Plater Robinson

Holocaust Education Specialist
Southern Institute for Education and Research

Plater Robinson serves as Education Director at the Southern Institute for Education and Research at Tulane University. Since 1994, Mr. Robinson has designed and implemented workshops for middle and high school teachers on the topics of the Holocaust and the history of race and civil rights. His work has been concentrated in the Deep South region of Louisiana, Mississippi, Alabama, and the Florida panhandle.

Mr. Robinson has provided training for more than 3,500 teachers in 800 schools. In addition, he has made hundreds of speaking presentations and conducted joint presentations with Holocaust survivors throughout the South. In 2008, he completed production and editing of the ten-part video documentary titled "Ten Stories of Holocaust Survivors in New Orleans."

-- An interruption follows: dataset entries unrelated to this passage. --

(* ===== verification/Fair.v ===== *)
(** * Fair schedules

    Threads that poll a shared flag can always take a step, so that a step exists
    says little.  Here a run is an infinite sequence of turns in which every thread
    has its turn again and again ([fair_run]); a turn of a thread that cannot go on
    is skipped.  [Ranking] is a rank that no step raises and that falls whenever a
    useful thread steps, together with the proof that until all threads have returned
    one of those that can step is useful and stays so until its turn: then every
    fair run comes to the point where all threads have returned. *)
From Stdlib Require Import ZArith Lia.
From stdpp Require Import base numbers list gmap.
From S2P Require Import Prelude Words Constants Memory Os State Client ClientLogic.

Section fair.
Context {T X S : Type} {A : Allocator S} (act : T → action T X).
Implicit Types (w : pool T X S) (σ : nat → pool T X S) (sched : nat → nat).

Record fair_run w0 sched σ : Prop := {
  fr_start : σ 0%nat = w0;
  fr_turn n : moves act (sched n) (σ n) (σ (n + 1)%nat) ∨
    (σ (n + 1)%nat = σ n ∧ ∀ w', ¬ moves act (sched n) (σ n) w');
  fr_fair i n : (i < length (threads w0))%nat → ∃ m, (n ≤ m)%nat ∧ sched m = i
}.

(** Every pending call finds what it needs. *)
Definition served w : Prop :=
  ∀ i t c k, threads w !! i = Some t → act t = Call c k → al_room i (mem w) c.

(** A thread that can step. *)
Definition able (i : nat) w : Prop := ∃ t, threads w !! i = Some t ∧
  match act t with
  | Halt => False
  | Join j _ => ∃ u, threads w !! j = Some u ∧ act u = Halt
  | _ => True
  end.

Lemma moves_thread i w w' :
  moves act i w w' → ∃ t t', threads w !! i = Some t ∧ act t ≠ Halt ∧ threads w' = <[i := t']> (threads w).
Proof. destruct 1; eexists _, _; (split; [done|]); split; simpl; congruence || done. Qed.

Lemma moves_length i w w' : moves act i w w' → length (threads w') = length (threads w).
Proof. intros (t & t' & _ & _ & ->)%moves_thread. apply length_insert. Qed.

Lemma able_kept i j w w' : able i w → moves act j w w' → j ≠ i → able i w'.
Proof.
  intros (t & Ht & Ha) (u & u' & Hu & Hn & E)%moves_thread Hne. exists t. rewrite E.
  rewrite list_lookup_insert_ne by done. split; [done|]. destruct (act t) as [| | |k t']; try done.
  destruct Ha as (v & Hv & Hh). exists v. rewrite list_lookup_insert_ne; [done|]. intros ->. congruence.
Qed.

Lemma fair_steps w0 sched σ n : fair_run w0 sched σ → rtc (pstep act) w0 (σ n).
Proof.
  intros [H0 Ht _]. induction n as [|n IH]; [by rewrite H0|]. etrans; [exact IH|].
  replace (Datatypes.S n) with (n + 1)%nat by lia. destruct (Ht n) as [Hm|[-> _]]; [|done]. apply rtc_once. by exists (sched n).
Qed.

Lemma finished_dec w : Decision (finished act w).
Proof. apply Forall_dec. intros t. destruct (act t); [by left|by right..]. Qed.

Lemma unfinished w : ¬ finished act w → ∃ i t, threads w !! i = Some t ∧ act t ≠ Halt.
Proof.
  intros Hn. assert (∀ t, Decision (act t = Halt)) as dec by (intros t; destruct (act t); [by left|by right..]).
  apply not_Forall_Exists, Exists_exists in Hn as (t & (i & Hi)%list_elem_of_lookup & Ht); [|done]. eauto.
Qed.

(** *** Ranks *)

Context (J : T → gmap Z (list Z) → Prop) (I : X → gmap Z (list Z) → Prop) {D : Discipline act J I}.

Lemma able_moves V0 w i : pool_inv J I V0 w → served w → able i w → ∃ w', moves act i w w'.
Proof.
  intros Hw Hs (t & Ht & Ha). destruct (act t) as [|c k|f|j t'] eqn:E; [done|..].
  - pose proof (pool_call act J I V0 w i t c k Hw Ht E (Hs i t c k Ht E)) as (r & s & Er & _)%wp_ok.
    eexists. eapply step_call; eauto.
  - eexists. by eapply step_sync.
  - destruct Ha as (u & Hu & Hh). eexists. by eapply step_join.
Qed.

Class Ranking {R : Type} (lower : relation R) (Inv : pool T X S → Prop) (rank : pool T X S → R → Prop)
    (useful : nat → pool T X S → Prop) : Prop := {
  rn_wf : well_founded lower;
  rn_pool w : Inv w → ∃ V0, pool_inv J I V0 w;
  rn_inv i w w' : Inv w → moves act i w w' → Inv w';
  rn_step i w w' a : Inv w → rank w a → moves act i w w' →
    ∃ b, rank w' b ∧ (lower b a ∨ b = a ∧ ¬ useful i w);
  rn_useful i j w w' : Inv w → useful i w → moves act j w w' → j ≠ i → useful i w';
  rn_some w : Inv w → ¬ finished act w → ∃ i, useful i w ∧ able i w
}.

Section ends.
Context {R : Type} (lower : relation R) (Inv : pool T X S → Prop) (rank : pool T X S → R → Prop)
  (useful : nat → pool T X S → Prop) {Rn : Ranking lower Inv rank useful}.
Context (w0 : pool T X S) (sched : nat → nat) (σ : nat → pool T X S).
Hypothesis (Hrun : fair_run w0 sched σ) (Hserved : ∀ n, served (σ n)) (Hinv : Inv w0).

Lemma run_inv n : Inv (σ n) ∧ length (threads (σ n)) = length (threads w0).
Proof.
  induction n as [|n [IH El]]; [by rewrite (fr_start _ _ _ Hrun)|]. replace (Datatypes.S n) with (n + 1)%nat by lia.
  destruct (fr_turn _ _ _ Hrun n) as [Hm|[-> _]]; [|done]. split; [by eapply rn_inv|]. by rewrite (moves_length _ _ _ Hm).
Qed.

(** The turn of a useful thread that can step lowers the rank, *)
Lemma own_turn a n : rank (σ n) a → useful (sched n) (σ n) → able (sched n) (σ n) → ∃ b, rank (σ (n + 1)%nat) b ∧ lower b a.
Proof.
  intros Hr Hu Ha. destruct (run_inv n) as [Hi _]. destruct (rn_pool _ Hi) as [V0 Hp].
  destruct (able_moves V0 _ _ Hp (Hserved n) Ha) as [w' Hw'].
  destruct (fr_turn _ _ _ Hrun n) as [Hm|[_ Hno]]; [|by destruct (Hno w')].
  destruct (rn_step _ _ _ a Hi Hr Hm) as (b & Hb & [Hlt|[_ Hn]]); [eauto|done].
Qed.

(** and the thread stays useful and able until then. *)
Lemma turn_comes a i : ∀ d n, sched (n + d)%nat = i → rank (σ n) a → useful i (σ n) → able i (σ n) →
  ∃ m b, rank (σ m) b ∧ lower b a.
Proof.
  induction d as [|d IH]; intros n Hd Hr Hu Ha; (destruct (decide (sched n = i)) as [<-|Hne];
    [destruct (own_turn a n Hr Hu Ha) as (b & ? & ?); eauto|]).
  { by rewrite Nat.add_0_r in Hd. }
  destruct (run_inv n) as [Hi _]. replace (n + Datatypes.S d)%nat with (n + 1 + d)%nat in Hd by lia.
  destruct (fr_turn _ _ _ Hrun n) as [Hm|[Es _]]; [|apply (IH (n + 1)%nat); [done|by rewrite Es..]].
  destruct (rn_step _ _ _ a Hi Hr Hm) as (b & Hb & [Hlt|[-> _]]); [eauto|].
  apply (IH (n + 1)%nat); [done|done|by eapply rn_useful|by eapply able_kept].
Qed.

Lemma fair_ends a : rank w0 a → ∃ n, finished act (σ n).
Proof.
  rewrite <-(fr_start _ _ _ Hrun). generalize 0%nat. induction (rn_wf a) as [a _ IH]. intros n Hr.
  destruct (finished_dec (σ n)) as [|Hn]; [eauto|]. destruct (run_inv n) as [Hi El].
  destruct (rn_some _ Hi Hn) as (i & Hu & Ha).
  destruct (fr_fair _ _ _ Hrun i n) as (m & Hm & Es).
  { rewrite <-El. destruct Ha as (t & Ht & _). by eapply lookup_lt_Some. }
  destruct (turn_comes a i (m - n) n) as (k & b & Hb & Hlt); try done; [by replace (n + (m - n))%nat with m by lia|].
  by apply (IH b Hlt k).
Qed.
End ends.

(** *** Running by turns

    The run that follows a schedule, when every pending call is served on the
    way: it is checked up to a point where all threads have returned. *)
Context (room : nat → S → call → bool) (Hroom : ∀ i s c, room i s c = true → al_room i s c).

Definition served_check w : bool :=
  forallb (λ it : nat * T, match act it.2 with Call c _ => room it.1 (mem w) c | _ => true end) (imap pair (threads w)).
Definition halted (a : action T X) : bool := match a with Halt => true | _ => false end.
Definition finished_check w : bool := forallb (λ t, halted (act t)) (threads w).
Fixpoint check_turns (turns : list nat) w : bool :=
  served_check w && match turns with [] => finished_check w | i :: turns => check_turns turns (turn act room i w) end.

Definition by_turns sched w0 (n : nat) : pool T X S := follow act room (sched <$> seq 0 n) w0.

Lemma served_checked w i t c k : served_check w = true → threads w !! i = Some t → act t = Call c k → room i (mem w) c = true.
Proof.
  intros Hc Ht Ha. unfold served_check in Hc. rewrite forallb_forall in Hc. specialize (Hc (i, t)). simpl in Hc. rewrite Ha in Hc.
  apply Hc, list_elem_of_In, list_elem_of_lookup. exists i. rewrite list_lookup_imap, Ht. done.
Qed.

Lemma finished_checked w : finished_check w = true → finished act w.
Proof.
  intros Hf. apply Forall_forall. intros t Ht%list_elem_of_In. unfold finished_check in Hf. rewrite forallb_forall in Hf.
  specialize (Hf t Ht). by destruct (act t).
Qed.

Lemma turn_moves i w :
  served_check w = true → moves act i w (turn act room i w) ∨ (turn act room i w = w ∧ ∀ w', ¬ moves act i w w').
Proof.
  intros Hc. unfold turn. destruct (threads w !! i) as [t|] eqn:Ht.
  2: { right. split; [done|]. intros w' (u & _ & Hu & _)%moves_thread. congruence. }
  destruct (act t) as [|c k|f|j t'] eqn:Ha.
  - right. split; [done|]. intros w' (u & _ & Hu & Hn & _)%moves_thread. congruence.
  - pose proof (served_checked w i t c k Hc Ht Ha) as Hr. rewrite Hr.
    destruct (al_exec i c (mem w)) as [[r s]| |] eqn:E; [left; eapply step_call; eauto|right..];
      (split; [done|]); intros w' []; congruence.
  - left. by eapply step_sync.
  - destruct (threads w !! j) as [u|] eqn:Hj; [destruct (act u) eqn:Hu|]; [left; by eapply step_join|right..];
      (split; [done|]); intros w' []; congruence.
Qed.

Lemma follow_app l1 l2 w : follow act room (l1 ++ l2) w = follow act room l2 (follow act room l1 w).
Proof. revert w. induction l1 as [|i l1 IH]; intros w; [done|]. apply IH. Qed.

Lemma by_turns_next sched w0 n : by_turns sched w0 (n + 1) = turn act room (sched n) (by_turns sched w0 n).
Proof. unfold by_turns. by rewrite seq_app, fmap_app, follow_app. Qed.

Lemma check_prefix l w : check_turns l w = true →
  finished act (follow act room l w) ∧ ∀ l1 l2, l = l1 ++ l2 → served_check (follow act room l1 w) = true.
Proof.
  revert w. induction l as [|i l IH]; intros w [Hs Hc]%andb_true_iff.
  - split; [by apply finished_checked|]. intros [] l2 E; [done|discriminate].
  - destruct (IH _ Hc) as [Hf Hp]. split; [done|]. intros [|j l1] l2 E; [done|]. injection E as <- E. by apply (Hp l1 l2).
Qed.

Lemma turn_finished i w : finished act w → turn act room i w = w.
Proof.
  intros Hf. unfold turn. destruct (threads w !! i) as [t|] eqn:Ht; [|done]. by rewrite (Forall_lookup_1 _ _ _ _ Hf Ht).
Qed.

Lemma finished_served w : finished act w → served_check w = true.
Proof.
  intros Hf. apply forallb_forall. intros [i t] Hi%list_elem_of_In%elem_of_lookup_imap_1. simpl.
  destruct Hi as (j & u & E & Hu). injection E as -> ->. by rewrite (Forall_lookup_1 _ _ _ _ Hf Hu).
Qed.

Lemma by_turns_fair sched w0 N :
  check_turns (sched <$> seq 0 N) w0 = true →
  (∀ i n, (i < length (threads w0))%nat → ∃ m, (n ≤ m)%nat ∧ sched m = i) →
  fair_run w0 sched (by_turns sched w0) ∧ ∀ n, served (by_turns sched w0 n).
Proof.
  intros Hc Hf. destruct (check_prefix _ _ Hc) as [Hfin Hpre].
  assert (∀ d, finished act (by_turns sched w0 (N + d)%nat)) as Hlate.
  { induction d as [|d IH]; [by rewrite Nat.add_0_r|]. replace (N + Datatypes.S d)%nat with (N + d + 1)%nat by lia.
    by rewrite by_turns_next, turn_finished. }
  assert (∀ n, served_check (by_turns sched w0 n) = true) as Hs.
  { intros n. destruct (decide (n ≤ N)%nat) as [Hle|Hgt].
    - apply (Hpre _ (sched <$> seq n (N - n))). rewrite <-fmap_app, <-seq_app. by replace (n + (N - n))%nat with N by lia.
    - replace n with (N + (n - N))%nat by lia. apply finished_served, Hlate. }
  split; [constructor|].
  - done.
  - intros n. rewrite by_turns_next. by apply turn_moves.
  - done.
  - intros n i t c k Ht Ha. by eapply Hroom, served_checked.
Qed.
End fair.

Mr. Robinson was born in New Orleans. He was graduated from Woodberry Forest School and Washington and Lee University, both in Virginia. After teaching European history at Saint James School in western Maryland, Mr. Robinson lived for a year in Seville, Spain, where he taught European history at Columbus College. He returned home and obtained a M. A. degree in European history at Louisiana State University, writing his thesis on Hitler's role in the Spanish Civil War.

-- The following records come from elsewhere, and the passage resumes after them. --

(** *** Blocks *)

Definition works (p : prog unit) (H : gmap Z (list Z)) : Prop := ∀ g, twp p (λ _ H' _, H' = ∅) H g.
Definition holds_at (t : scaling_pc) (H : gmap Z (list Z)) : Prop :=
  match t with WRun p | WSunk _ p => works p H | _ => H = ∅ end.

Context (Hfuel : enough fuel per_thread 64) (Hobj : word obj).

Lemma worker_works : works scaling_worker ∅.
Proof.
  intros g. apply (twp_sink _ _ _ 0); [done|]. apply twp_bind. eapply twp_mono; [by apply twp_rounds|].
  intros x H g' (-> & _). by apply twp_ret.
Qed.

#[local] Instance scaling_discipline : Discipline scaling_act holds_at (λ _ H, H = ∅).
Proof.
  constructor.
  - intros t H c k HJ Ha. destruct t as [| |[]|v p| | | |]; simpl in Ha, HJ; repeat case_match; simplify_eq.
    + apply (HJ 0).
    + eapply lwp_mono; [apply (HJ 0)|]. intros r' H' Hk g. eapply twp_sink; [done|exact Hk].
  - intros t H x Hx f HJ Ha -> Hd. exists H, ∅. split_and!; [done|done| |done].
    destruct t as [| |[]|v p| | | |]; simpl in Ha, HJ; repeat case_match; simplify_eq; simpl in *; try done.
    + destruct (go x); [subst; apply worker_works|done].
    + intros g. eapply twp_sink; [done|]. apply (HJ 0).
    + by destruct (_ <? _).
  - intros t H j t' HJ Ha. destruct t as [| |[]|v p| | | |]; simpl in Ha; repeat case_match; by simplify_eq.
  - intros t H HJ Ha. destruct t as [| |[]|v p| | | |]; simpl in Ha; repeat case_match; by simplify_eq.
Qed.

(** *** The barrier *)

(** The workers that have not reported. *)
Definition lateness (t : scaling_pc) : nat := match t with WReady => 1 | _ => 0 end.
Definition late (ts : list scaling_pc) : Z := Z.of_nat (sum_list_with lateness ts).
(** Turn the boolean tests of the context into propositions. *)
Ltac bool_to_prop := repeat match goal with
  | H : (_ && _)%bool = true |- _ => apply andb_true_iff in H as [? ?]
  | H : (_ || _)%bool = false |- _ => apply orb_false_iff in H as [? ?]
  | H : negb _ = true |- _ => apply negb_true_iff in H
  | H : negb _ = false |- _ => apply negb_false_iff in H
  | H : Ascii.eqb _ _ = true |- _ => apply Ascii.eqb_eq in H
  | H : Ascii.eqb _ _ = false |- _ => apply Ascii.eqb_neq in H
  | H : bytes_eqb _ _ = true |- _ => apply bytes_eqb_eq in H
  | H : bytes_eqb _ _ = false |- _ => apply bytes_eqb_neq in H
  | H : bool_decide _ = true |- _ => apply bool_decide_eq_true in H
  | H : bool_decide _ = false |- _ => apply bool_decide_eq_false in H
  | H : (_ <? _) = true |- _ => apply Z.ltb_lt in H
  | H : (_ <? _) = false |- _ => apply Z.ltb_ge in H
  | H : (_ <=? _) = true |- _ => apply Z.leb_le in H
  | H : (_ <=? _) = false |- _ => apply Z.leb_gt in H
  | H : (_ =? _) = true |- _ => apply Z.eqb_eq in H
  | H : (_ =? _) = false |- _ => apply Z.eqb_neq in H
  | H : (_ <? _)%nat = true |- _ => apply Nat.ltb_lt in H
  | H : (_ <? _)%nat = false |- _ => apply Nat.ltb_ge in H
  | H : (_ <=? _)%nat = true |- _ => apply Nat.leb_le in H
  | H : (_ <=? _)%nat = false |- _ => apply Nat.leb_gt in H
  | H : (_ =? _)%nat = true |- _ => apply Nat.eqb_eq in H
  | H : (_ =? _)%nat = false |- _ => apply Nat.eqb_neq in H
  end.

In 1987, Mr. Robinson began working as a free-lance journalist in public radio, specializing in stories connected to the 50th anniversaries of events connected to World War II. Traveling to the places where those events occurred and interviewing the people who were there fifty years earlier, Mr. Robinson produced stories (among others) on the bombing of Guernica (in the Basque country of Spain), Anschluss (the Nazi seizure of Austria), the Munich Conference (the betrayal of Czechoslovakia), Kristallnacht (the Nazi pogrom), September 1, 1939 (the beginning of the Second World War), the Warsaw Ghetto Uprising, the Polish Uprising in 1944. These stories aired on National Public Radio, the Christian Science Monitor-Radio, and Pacifica Network News.

In 1990, after witnessing the emergence of Poland as a free country, the fall of the Berlin Wall, and the Velvet Revolution in Czechoslovakia, Mr. Robinson returned to Louisiana and reported on the rise of David Duke, the neo-Nazi and former Klansman who ran for the U. S. Senate and then for Louisiana governor.

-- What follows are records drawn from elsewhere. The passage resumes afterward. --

Lemma fold_headers_ok ls hs hs' :
  fold_headers ls hs = Some hs' ->
  Forall (fun l => no_fold l /\ tight_name l) ls /\
  (forall v, hs !! (lit "content-length") = Some v -> hs' !! (lit "content-length") = Some v) /\
  (forall l v, l ∈ ls -> field l = Some (lit "content-length", v) ->
               hs' !! (lit "content-length") = Some v).
Proof.
  revert hs. induction ls as [|l ls IH]; intros hs; cbn [fold_headers].
  - intros [= <-]. split; [constructor|]. split; [done|]. by intros ? ? ?%not_elem_of_nil.
  - destruct (header_line l hs) as [hs1|] eqn:E; [|done]. intros H.
    apply header_line_Some in E as (Hnf & Htn & Hfield).
    destruct (IH hs1 H) as (Hls & Hkeep & Hcl). split; [by constructor|].
    destruct (field l) as [[k v]|] eqn:Ef.
    + destruct Hfield as [-> Hcons].
      destruct (decide (k = lit "content-length")) as [->|Hk].
      * rewrite lookup_insert_eq in Hkeep. specialize (Hkeep v eq_refl).
        specialize (Hcons eq_refl). split.
        -- intros v0 Hv0. destruct Hcons; congruence.
        -- intros l' v' [->|Hin]%elem_of_cons Hf; [congruence|eauto].
      * rewrite lookup_insert_ne in Hkeep by done. split; [eauto|].
        intros l' v' [->|Hin]%elem_of_cons Hf; [congruence|eauto].
    + subst hs1. split; [eauto|].
      intros l' v' [->|Hin]%elem_of_cons Hf; [congruence|eauto].
Qed.

Lemma detect_upgrades_headers r : headers (detect_upgrades r) = headers r.
Proof. unfold detect_upgrades. repeat case_match; done. Qed.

In 1992, Mr. Robinson won National Head Liner, National Community Broadcaster, and New Orleans Press Club awards for his reporting on Duke. In 1993, he won the New Orleans Press Club award for his documentary on the Houma Indians of south Louisiana. In 1995, Mr. Robinson produced a public radio documentary on the 40th anniversary of the lynching of Emmett Till, a black youngster from Chicago who whistled at a white woman in the Mississippi Delta of 1955.

Mr. Robinson has won widespread praise for his teaching and scholarship. "As a survivor of the Holocaust from Vienna," wrote a workshop participant in Houston, "I can only pay tribute to Mr. Robinson's delivery of the subject matter. I had tears in my eyes as I listened. The descriptions are so authentic." A teacher wrote, "I came to this workshop expecting a history lesson, but I found it to be more a lesson on humanity."

In 2004, Mr. Robinson was honored by the National Council of Jewish Women with its "Dare to Care about Kids" Award. He is presently writing a book a small town in Poland.